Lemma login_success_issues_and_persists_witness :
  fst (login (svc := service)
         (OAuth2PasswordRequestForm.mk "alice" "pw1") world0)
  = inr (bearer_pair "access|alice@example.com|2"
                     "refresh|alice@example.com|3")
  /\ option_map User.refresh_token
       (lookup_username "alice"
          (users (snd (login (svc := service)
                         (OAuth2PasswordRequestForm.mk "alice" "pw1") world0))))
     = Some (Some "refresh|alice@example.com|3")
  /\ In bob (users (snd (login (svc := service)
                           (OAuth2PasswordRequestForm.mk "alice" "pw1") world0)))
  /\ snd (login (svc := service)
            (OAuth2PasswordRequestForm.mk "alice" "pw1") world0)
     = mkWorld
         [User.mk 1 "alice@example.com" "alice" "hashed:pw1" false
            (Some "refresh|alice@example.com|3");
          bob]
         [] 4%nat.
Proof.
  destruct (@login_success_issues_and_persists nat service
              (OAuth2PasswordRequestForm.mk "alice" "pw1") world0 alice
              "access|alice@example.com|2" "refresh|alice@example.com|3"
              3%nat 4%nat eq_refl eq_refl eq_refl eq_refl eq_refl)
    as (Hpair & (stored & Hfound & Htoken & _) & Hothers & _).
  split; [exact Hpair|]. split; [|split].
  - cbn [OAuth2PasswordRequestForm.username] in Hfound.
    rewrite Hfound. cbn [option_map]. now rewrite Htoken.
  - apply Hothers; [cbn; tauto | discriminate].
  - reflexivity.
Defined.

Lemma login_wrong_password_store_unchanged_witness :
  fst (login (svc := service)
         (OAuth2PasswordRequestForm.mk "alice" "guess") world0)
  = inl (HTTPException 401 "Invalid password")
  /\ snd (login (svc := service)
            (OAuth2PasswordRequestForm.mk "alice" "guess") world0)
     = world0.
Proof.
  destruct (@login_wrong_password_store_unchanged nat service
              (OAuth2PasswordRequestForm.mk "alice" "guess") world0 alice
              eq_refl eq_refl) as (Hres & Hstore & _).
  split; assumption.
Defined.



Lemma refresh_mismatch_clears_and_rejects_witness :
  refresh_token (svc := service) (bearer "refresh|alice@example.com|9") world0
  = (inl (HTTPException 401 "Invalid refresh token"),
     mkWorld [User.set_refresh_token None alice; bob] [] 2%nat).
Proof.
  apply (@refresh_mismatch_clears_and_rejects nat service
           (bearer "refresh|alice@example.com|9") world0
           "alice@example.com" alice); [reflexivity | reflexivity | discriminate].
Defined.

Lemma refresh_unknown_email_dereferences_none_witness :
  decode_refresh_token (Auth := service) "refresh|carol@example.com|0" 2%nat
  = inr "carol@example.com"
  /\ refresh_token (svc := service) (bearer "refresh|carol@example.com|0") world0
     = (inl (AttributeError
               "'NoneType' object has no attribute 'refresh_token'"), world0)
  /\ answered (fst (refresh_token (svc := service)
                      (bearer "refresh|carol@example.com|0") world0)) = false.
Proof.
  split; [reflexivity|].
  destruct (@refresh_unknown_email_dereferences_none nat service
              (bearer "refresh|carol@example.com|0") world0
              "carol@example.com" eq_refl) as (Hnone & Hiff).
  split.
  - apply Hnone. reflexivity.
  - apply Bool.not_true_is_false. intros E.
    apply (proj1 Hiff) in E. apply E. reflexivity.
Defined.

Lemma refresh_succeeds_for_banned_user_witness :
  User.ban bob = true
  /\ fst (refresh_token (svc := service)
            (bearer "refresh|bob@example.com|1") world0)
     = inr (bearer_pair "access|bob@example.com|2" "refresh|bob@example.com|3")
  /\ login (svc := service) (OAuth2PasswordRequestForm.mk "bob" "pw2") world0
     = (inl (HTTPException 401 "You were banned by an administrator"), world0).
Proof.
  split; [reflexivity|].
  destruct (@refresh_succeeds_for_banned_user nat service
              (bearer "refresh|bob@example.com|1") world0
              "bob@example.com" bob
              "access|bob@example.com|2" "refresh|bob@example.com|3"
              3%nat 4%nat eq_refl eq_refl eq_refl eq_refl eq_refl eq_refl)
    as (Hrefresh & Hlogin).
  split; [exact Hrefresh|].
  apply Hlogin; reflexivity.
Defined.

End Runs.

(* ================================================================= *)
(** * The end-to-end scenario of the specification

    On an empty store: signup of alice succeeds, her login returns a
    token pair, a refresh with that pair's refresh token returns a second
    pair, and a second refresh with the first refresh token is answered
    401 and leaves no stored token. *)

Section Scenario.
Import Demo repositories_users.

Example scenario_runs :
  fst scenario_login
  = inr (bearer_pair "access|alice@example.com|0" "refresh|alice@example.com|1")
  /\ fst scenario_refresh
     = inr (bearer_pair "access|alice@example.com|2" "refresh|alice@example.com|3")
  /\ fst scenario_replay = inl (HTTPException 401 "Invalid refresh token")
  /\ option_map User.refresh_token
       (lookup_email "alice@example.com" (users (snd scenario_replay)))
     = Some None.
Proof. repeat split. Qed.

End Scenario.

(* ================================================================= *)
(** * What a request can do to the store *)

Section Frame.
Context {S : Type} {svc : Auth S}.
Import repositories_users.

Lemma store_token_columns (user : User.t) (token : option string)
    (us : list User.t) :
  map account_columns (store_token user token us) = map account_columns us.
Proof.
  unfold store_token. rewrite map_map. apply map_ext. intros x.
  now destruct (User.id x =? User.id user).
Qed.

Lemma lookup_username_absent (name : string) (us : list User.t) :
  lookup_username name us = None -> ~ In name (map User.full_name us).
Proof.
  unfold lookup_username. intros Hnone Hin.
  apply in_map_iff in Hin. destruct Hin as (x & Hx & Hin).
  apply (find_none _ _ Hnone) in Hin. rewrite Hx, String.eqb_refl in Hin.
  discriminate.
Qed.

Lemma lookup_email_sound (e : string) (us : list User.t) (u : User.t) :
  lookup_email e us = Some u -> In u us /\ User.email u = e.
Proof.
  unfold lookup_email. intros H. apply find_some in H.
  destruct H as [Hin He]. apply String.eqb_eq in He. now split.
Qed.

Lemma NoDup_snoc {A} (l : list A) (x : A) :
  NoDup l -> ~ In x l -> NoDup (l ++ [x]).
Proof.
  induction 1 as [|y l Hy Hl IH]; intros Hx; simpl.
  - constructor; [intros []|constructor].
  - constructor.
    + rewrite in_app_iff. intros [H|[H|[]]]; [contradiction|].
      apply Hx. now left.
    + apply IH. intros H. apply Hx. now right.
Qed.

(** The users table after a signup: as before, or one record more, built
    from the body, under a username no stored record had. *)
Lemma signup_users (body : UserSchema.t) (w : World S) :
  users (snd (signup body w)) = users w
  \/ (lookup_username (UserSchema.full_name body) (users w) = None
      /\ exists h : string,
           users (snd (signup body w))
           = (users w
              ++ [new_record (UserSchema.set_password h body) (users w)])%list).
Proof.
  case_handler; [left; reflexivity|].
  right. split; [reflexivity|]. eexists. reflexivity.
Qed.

* * *

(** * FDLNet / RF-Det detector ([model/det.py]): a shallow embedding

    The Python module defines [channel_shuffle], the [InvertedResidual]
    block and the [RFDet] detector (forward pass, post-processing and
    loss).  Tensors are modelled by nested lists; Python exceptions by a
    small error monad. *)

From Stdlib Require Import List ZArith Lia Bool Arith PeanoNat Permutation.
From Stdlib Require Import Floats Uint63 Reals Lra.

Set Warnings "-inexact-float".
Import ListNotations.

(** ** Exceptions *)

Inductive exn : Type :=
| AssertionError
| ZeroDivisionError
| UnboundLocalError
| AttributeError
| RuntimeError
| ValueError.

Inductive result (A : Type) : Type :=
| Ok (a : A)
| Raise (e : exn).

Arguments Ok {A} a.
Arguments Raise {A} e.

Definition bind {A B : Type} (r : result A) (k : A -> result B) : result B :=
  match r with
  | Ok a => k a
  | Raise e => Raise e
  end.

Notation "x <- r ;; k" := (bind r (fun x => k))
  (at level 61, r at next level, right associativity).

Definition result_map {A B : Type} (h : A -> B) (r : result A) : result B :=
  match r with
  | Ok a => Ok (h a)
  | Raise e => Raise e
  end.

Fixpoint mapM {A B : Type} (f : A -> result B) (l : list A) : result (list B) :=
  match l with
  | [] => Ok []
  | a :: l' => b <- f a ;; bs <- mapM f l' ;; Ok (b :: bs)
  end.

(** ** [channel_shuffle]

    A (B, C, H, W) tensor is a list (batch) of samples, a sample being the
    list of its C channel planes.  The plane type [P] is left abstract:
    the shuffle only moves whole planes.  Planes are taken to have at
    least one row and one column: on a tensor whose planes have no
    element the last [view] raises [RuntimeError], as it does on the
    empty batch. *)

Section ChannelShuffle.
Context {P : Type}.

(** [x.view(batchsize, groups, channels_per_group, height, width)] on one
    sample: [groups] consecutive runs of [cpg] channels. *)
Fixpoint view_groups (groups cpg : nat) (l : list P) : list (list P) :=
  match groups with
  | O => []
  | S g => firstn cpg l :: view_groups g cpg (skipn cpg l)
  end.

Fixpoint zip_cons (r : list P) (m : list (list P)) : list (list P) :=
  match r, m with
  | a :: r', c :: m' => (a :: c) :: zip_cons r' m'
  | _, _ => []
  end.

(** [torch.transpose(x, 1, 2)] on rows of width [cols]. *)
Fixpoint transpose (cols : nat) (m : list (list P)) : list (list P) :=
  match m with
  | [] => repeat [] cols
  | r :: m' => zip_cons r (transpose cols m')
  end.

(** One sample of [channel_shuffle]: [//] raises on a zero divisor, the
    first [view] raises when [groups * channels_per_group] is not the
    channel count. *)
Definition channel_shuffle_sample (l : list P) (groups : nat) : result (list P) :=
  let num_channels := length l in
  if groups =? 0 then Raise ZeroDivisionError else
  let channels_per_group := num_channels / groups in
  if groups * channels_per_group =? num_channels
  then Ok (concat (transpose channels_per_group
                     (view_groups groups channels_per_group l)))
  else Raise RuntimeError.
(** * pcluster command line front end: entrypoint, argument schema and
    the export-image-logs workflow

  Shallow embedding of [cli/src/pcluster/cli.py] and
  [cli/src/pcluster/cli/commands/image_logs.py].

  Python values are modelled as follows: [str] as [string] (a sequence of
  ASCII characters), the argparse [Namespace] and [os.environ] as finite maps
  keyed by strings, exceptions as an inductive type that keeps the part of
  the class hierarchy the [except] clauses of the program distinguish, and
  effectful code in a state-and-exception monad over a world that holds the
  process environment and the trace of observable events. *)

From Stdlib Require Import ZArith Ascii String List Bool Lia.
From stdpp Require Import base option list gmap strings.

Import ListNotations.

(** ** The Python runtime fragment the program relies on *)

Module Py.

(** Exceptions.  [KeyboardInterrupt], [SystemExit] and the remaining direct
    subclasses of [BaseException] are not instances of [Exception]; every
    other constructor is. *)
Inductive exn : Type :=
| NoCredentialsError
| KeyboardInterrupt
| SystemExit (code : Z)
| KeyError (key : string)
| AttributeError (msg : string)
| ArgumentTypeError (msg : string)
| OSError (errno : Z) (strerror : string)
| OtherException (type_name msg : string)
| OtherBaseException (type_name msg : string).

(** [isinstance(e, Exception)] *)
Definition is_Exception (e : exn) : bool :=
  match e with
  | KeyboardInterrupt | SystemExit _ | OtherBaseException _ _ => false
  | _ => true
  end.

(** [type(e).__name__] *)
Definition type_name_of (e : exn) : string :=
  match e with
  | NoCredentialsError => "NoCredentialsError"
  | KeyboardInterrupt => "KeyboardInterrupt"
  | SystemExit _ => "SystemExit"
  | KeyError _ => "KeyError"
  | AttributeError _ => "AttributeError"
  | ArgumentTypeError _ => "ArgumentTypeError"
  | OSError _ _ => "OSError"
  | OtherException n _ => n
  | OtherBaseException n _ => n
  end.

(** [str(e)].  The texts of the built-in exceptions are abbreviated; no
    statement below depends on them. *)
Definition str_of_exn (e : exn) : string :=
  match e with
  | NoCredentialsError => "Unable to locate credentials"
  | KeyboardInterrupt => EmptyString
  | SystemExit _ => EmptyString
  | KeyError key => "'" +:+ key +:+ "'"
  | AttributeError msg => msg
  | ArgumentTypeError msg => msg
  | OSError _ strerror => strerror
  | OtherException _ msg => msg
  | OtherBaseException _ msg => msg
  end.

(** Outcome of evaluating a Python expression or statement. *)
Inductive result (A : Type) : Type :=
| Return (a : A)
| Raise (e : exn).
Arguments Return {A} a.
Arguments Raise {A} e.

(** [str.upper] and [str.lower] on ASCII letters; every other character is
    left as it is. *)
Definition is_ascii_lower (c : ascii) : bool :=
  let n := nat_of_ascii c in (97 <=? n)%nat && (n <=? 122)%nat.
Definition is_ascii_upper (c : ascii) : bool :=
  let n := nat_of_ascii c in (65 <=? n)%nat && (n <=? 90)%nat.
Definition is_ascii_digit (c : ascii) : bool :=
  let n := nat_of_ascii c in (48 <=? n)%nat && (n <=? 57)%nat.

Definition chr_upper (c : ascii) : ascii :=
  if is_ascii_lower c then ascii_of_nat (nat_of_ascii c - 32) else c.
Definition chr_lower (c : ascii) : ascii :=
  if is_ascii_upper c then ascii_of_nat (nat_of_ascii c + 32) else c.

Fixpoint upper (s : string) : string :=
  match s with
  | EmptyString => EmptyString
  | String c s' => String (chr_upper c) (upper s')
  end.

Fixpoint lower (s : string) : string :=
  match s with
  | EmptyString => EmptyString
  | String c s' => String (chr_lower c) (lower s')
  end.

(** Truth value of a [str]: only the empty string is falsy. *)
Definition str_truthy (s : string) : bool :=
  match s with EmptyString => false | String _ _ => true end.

## WHAT IS EXPECTED
Extract from the records above the lines from the one containing "destruct H as" to the one containing "from the body, under", both lines included, exactly as they appear and with nothing else.

## ANSWER SPACE
  destruct H as [Hin He]. apply String.eqb_eq in He. now split.
Qed.

Lemma NoDup_snoc {A} (l : list A) (x : A) :
  NoDup l -> ~ In x l -> NoDup (l ++ [x]).
Proof.
  induction 1 as [|y l Hy Hl IH]; intros Hx; simpl.
  - constructor; [intros []|constructor].
  - constructor.
    + rewrite in_app_iff. intros [H|[H|[]]]; [contradiction|].
      apply Hx. now left.
    + apply IH. intros H. apply Hx. now right.
Qed.

(** The users table after a signup: as before, or one record more, built
    from the body, under a username no stored record had. *)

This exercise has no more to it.